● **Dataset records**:

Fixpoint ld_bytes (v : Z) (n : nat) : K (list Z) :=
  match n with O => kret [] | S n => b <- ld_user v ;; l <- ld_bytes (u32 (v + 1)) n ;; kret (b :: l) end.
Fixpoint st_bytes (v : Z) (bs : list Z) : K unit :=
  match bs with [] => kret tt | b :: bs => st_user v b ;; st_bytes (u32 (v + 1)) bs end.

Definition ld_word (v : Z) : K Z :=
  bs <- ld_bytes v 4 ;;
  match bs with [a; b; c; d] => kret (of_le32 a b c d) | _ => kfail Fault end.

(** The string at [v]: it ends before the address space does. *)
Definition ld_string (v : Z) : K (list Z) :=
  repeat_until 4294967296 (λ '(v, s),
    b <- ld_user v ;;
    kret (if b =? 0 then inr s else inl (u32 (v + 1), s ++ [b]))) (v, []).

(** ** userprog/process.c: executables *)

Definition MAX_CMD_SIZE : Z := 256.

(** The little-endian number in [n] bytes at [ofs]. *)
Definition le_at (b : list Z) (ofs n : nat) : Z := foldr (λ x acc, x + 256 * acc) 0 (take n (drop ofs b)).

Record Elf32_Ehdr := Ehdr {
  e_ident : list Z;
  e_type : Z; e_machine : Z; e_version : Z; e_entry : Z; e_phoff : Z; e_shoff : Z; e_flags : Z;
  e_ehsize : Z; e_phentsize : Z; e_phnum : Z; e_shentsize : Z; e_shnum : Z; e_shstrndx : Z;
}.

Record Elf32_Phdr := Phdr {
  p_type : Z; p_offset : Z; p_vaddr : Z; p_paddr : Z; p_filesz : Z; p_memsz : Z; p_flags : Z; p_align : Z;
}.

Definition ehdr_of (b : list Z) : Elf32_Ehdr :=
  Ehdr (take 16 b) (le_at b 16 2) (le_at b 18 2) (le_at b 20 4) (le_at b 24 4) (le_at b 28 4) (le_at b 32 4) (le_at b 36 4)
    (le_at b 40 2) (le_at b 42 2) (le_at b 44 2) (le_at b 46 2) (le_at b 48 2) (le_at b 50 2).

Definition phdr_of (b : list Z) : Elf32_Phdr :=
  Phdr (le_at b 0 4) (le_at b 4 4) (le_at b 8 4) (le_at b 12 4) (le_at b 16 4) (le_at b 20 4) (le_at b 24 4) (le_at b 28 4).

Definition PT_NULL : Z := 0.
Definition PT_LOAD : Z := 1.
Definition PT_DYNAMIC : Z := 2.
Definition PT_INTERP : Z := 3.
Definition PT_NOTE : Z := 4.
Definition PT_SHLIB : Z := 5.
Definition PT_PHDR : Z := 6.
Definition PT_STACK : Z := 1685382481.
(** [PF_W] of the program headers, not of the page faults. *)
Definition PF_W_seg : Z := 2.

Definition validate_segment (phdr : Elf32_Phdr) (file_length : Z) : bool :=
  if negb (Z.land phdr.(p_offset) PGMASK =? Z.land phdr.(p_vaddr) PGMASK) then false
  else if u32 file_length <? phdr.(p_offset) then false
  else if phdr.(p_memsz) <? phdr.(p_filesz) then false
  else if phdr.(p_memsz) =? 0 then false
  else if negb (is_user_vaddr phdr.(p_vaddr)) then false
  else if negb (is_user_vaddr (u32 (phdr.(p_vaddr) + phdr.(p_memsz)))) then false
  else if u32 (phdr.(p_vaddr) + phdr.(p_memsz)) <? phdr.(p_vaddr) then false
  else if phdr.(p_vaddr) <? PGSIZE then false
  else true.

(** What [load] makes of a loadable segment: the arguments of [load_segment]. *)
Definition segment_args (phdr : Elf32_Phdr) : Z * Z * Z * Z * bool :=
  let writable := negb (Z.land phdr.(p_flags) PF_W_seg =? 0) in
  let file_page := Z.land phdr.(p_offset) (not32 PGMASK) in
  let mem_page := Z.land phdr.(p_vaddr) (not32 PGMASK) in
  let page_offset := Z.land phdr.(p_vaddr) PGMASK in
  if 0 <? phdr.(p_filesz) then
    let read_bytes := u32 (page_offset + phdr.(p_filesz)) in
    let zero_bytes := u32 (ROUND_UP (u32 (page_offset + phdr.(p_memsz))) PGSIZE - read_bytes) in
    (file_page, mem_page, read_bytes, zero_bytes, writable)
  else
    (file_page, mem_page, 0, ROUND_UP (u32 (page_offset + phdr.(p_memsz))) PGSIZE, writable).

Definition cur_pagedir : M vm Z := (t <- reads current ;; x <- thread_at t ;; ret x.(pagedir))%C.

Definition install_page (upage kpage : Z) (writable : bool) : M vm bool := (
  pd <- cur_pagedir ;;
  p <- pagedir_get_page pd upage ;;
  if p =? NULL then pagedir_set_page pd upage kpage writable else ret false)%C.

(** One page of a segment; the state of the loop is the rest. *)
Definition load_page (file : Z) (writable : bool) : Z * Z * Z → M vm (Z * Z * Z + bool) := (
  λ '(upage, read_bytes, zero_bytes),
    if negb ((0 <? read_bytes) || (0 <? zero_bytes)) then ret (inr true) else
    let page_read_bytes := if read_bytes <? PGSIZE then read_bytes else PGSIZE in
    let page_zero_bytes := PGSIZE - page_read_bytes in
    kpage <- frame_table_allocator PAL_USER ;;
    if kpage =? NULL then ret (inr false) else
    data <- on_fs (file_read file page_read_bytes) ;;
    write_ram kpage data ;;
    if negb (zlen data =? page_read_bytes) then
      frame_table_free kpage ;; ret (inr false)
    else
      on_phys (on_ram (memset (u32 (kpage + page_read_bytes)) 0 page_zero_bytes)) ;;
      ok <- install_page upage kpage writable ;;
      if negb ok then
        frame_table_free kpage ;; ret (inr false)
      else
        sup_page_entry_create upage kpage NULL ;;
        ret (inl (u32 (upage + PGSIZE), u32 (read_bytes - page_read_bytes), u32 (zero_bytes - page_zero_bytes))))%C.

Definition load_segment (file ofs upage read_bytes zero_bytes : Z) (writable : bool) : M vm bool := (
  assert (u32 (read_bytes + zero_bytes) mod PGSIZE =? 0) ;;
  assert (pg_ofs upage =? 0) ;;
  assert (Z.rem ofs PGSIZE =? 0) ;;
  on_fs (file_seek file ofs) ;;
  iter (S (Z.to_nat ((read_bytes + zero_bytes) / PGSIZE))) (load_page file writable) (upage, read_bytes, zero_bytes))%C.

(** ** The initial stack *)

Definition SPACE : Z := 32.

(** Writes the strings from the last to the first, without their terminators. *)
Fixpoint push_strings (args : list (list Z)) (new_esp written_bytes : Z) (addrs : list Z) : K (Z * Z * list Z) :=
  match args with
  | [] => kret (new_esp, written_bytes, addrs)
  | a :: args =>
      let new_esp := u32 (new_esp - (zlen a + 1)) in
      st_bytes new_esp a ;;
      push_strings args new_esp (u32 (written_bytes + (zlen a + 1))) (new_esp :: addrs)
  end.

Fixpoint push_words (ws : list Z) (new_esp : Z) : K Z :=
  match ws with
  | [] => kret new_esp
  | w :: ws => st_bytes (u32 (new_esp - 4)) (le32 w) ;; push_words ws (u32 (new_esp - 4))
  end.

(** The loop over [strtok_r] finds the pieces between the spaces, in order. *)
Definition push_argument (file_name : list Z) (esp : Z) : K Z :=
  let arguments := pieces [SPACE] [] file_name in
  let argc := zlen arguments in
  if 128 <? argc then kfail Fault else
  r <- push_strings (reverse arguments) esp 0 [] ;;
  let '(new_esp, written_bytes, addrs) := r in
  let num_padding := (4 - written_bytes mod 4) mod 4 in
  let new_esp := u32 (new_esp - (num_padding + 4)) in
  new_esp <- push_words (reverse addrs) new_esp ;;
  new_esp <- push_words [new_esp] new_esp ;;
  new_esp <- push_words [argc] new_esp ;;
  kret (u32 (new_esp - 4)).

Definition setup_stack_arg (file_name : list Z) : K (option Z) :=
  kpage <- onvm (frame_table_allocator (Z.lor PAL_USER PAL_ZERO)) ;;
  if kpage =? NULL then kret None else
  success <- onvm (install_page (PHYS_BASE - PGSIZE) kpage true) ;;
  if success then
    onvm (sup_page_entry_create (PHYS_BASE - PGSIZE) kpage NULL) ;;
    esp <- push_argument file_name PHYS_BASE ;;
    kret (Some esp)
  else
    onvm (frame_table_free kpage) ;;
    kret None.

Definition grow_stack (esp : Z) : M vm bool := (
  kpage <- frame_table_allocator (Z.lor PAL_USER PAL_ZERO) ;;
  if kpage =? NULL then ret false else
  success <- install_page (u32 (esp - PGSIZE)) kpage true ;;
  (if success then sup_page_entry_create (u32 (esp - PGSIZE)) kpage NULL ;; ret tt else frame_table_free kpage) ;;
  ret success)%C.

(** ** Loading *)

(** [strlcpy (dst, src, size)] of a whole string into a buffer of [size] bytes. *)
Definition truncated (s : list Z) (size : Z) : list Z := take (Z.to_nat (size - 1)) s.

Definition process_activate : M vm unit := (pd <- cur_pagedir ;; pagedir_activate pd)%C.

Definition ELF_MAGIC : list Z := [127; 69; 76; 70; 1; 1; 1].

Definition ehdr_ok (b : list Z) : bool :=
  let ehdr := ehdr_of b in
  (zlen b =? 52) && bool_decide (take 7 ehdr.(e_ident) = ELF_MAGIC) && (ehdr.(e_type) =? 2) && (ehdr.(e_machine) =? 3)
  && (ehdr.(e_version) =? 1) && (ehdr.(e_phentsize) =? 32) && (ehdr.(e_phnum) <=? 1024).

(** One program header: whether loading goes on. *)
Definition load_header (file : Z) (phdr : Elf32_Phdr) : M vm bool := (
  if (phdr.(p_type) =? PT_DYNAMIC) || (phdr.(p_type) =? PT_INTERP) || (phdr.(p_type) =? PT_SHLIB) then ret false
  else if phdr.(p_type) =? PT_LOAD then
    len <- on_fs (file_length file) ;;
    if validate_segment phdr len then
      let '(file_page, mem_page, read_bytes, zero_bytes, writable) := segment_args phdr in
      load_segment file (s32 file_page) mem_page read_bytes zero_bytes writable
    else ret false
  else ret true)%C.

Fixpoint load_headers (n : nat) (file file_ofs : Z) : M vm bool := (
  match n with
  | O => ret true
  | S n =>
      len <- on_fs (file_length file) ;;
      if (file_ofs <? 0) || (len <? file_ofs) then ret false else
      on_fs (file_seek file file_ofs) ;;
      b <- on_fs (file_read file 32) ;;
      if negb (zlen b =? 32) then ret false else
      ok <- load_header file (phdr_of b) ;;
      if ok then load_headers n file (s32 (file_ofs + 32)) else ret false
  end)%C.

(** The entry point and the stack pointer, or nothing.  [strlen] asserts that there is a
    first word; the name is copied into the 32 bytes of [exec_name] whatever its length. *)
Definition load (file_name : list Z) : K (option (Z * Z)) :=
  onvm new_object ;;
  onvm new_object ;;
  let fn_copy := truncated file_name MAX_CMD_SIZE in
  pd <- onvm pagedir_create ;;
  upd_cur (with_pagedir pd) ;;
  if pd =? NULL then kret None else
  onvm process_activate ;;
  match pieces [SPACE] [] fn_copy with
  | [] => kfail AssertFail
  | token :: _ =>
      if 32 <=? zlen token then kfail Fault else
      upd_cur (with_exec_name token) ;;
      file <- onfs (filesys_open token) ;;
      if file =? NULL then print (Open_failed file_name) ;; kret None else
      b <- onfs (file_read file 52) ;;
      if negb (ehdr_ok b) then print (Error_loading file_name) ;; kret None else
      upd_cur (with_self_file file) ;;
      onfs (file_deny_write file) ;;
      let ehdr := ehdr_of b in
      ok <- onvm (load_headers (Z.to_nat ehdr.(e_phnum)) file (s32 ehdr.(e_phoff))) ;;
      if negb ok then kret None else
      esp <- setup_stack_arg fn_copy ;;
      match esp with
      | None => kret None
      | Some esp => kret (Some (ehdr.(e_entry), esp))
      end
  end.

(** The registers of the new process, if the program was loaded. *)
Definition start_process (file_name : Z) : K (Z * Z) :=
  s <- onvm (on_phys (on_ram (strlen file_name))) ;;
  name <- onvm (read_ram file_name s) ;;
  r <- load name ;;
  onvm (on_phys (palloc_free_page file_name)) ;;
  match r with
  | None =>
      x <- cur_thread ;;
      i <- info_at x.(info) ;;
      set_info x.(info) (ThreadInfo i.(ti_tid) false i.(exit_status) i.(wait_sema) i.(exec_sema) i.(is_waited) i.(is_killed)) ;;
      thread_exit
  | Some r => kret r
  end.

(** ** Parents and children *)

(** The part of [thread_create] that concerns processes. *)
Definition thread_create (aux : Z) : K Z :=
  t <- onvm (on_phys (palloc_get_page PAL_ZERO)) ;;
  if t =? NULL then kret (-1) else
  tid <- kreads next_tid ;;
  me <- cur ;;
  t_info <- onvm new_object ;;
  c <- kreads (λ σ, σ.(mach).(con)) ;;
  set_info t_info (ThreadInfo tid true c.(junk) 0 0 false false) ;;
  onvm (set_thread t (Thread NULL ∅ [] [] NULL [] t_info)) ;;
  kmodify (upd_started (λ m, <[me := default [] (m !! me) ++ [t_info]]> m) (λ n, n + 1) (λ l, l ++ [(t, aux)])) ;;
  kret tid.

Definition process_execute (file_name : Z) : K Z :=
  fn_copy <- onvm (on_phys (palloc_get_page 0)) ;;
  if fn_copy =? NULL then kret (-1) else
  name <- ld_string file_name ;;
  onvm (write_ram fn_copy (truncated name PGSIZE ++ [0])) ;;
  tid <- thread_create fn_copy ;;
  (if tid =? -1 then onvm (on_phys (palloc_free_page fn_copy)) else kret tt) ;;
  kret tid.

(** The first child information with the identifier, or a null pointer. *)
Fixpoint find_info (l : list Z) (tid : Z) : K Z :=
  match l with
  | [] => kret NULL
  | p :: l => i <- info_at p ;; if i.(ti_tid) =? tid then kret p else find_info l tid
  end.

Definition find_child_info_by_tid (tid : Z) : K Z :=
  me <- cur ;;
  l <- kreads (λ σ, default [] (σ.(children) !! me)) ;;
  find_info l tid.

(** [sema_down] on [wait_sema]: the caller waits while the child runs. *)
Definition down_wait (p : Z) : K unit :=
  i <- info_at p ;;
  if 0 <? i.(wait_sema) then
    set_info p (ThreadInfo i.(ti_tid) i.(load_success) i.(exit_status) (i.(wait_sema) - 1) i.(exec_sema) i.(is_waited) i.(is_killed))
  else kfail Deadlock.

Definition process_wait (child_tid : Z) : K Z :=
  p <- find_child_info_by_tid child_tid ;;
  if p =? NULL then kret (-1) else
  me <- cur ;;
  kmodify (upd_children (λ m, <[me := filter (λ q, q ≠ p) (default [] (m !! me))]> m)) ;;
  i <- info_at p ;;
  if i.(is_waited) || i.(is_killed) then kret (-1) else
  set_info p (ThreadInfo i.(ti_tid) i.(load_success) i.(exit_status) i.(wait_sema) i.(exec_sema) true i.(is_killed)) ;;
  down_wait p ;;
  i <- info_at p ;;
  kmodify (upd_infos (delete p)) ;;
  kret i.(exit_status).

● **Exercise instructions**: Please reproduce, exactly as written, the lines of the records from the first line through the one containing "Definition phdr_of (b".

● **Solution for this task**:
Fixpoint ld_bytes (v : Z) (n : nat) : K (list Z) :=
  match n with O => kret [] | S n => b <- ld_user v ;; l <- ld_bytes (u32 (v + 1)) n ;; kret (b :: l) end.
Fixpoint st_bytes (v : Z) (bs : list Z) : K unit :=
  match bs with [] => kret tt | b :: bs => st_user v b ;; st_bytes (u32 (v + 1)) bs end.

Definition ld_word (v : Z) : K Z :=
  bs <- ld_bytes v 4 ;;
  match bs with [a; b; c; d] => kret (of_le32 a b c d) | _ => kfail Fault end.

(** The string at [v]: it ends before the address space does. *)
Definition ld_string (v : Z) : K (list Z) :=
  repeat_until 4294967296 (λ '(v, s),
    b <- ld_user v ;;
    kret (if b =? 0 then inr s else inl (u32 (v + 1), s ++ [b]))) (v, []).

(** ** userprog/process.c: executables *)

Definition MAX_CMD_SIZE : Z := 256.

(** The little-endian number in [n] bytes at [ofs]. *)
Definition le_at (b : list Z) (ofs n : nat) : Z := foldr (λ x acc, x + 256 * acc) 0 (take n (drop ofs b)).

Record Elf32_Ehdr := Ehdr {
  e_ident : list Z;
  e_type : Z; e_machine : Z; e_version : Z; e_entry : Z; e_phoff : Z; e_shoff : Z; e_flags : Z;
  e_ehsize : Z; e_phentsize : Z; e_phnum : Z; e_shentsize : Z; e_shnum : Z; e_shstrndx : Z;
}.

Record Elf32_Phdr := Phdr {
  p_type : Z; p_offset : Z; p_vaddr : Z; p_paddr : Z; p_filesz : Z; p_memsz : Z; p_flags : Z; p_align : Z;
}.

Definition ehdr_of (b : list Z) : Elf32_Ehdr :=
  Ehdr (take 16 b) (le_at b 16 2) (le_at b 18 2) (le_at b 20 4) (le_at b 24 4) (le_at b 28 4) (le_at b 32 4) (le_at b 36 4)
    (le_at b 40 2) (le_at b 42 2) (le_at b 44 2) (le_at b 46 2) (le_at b 48 2) (le_at b 50 2).

Definition phdr_of (b : list Z) : Elf32_Phdr :=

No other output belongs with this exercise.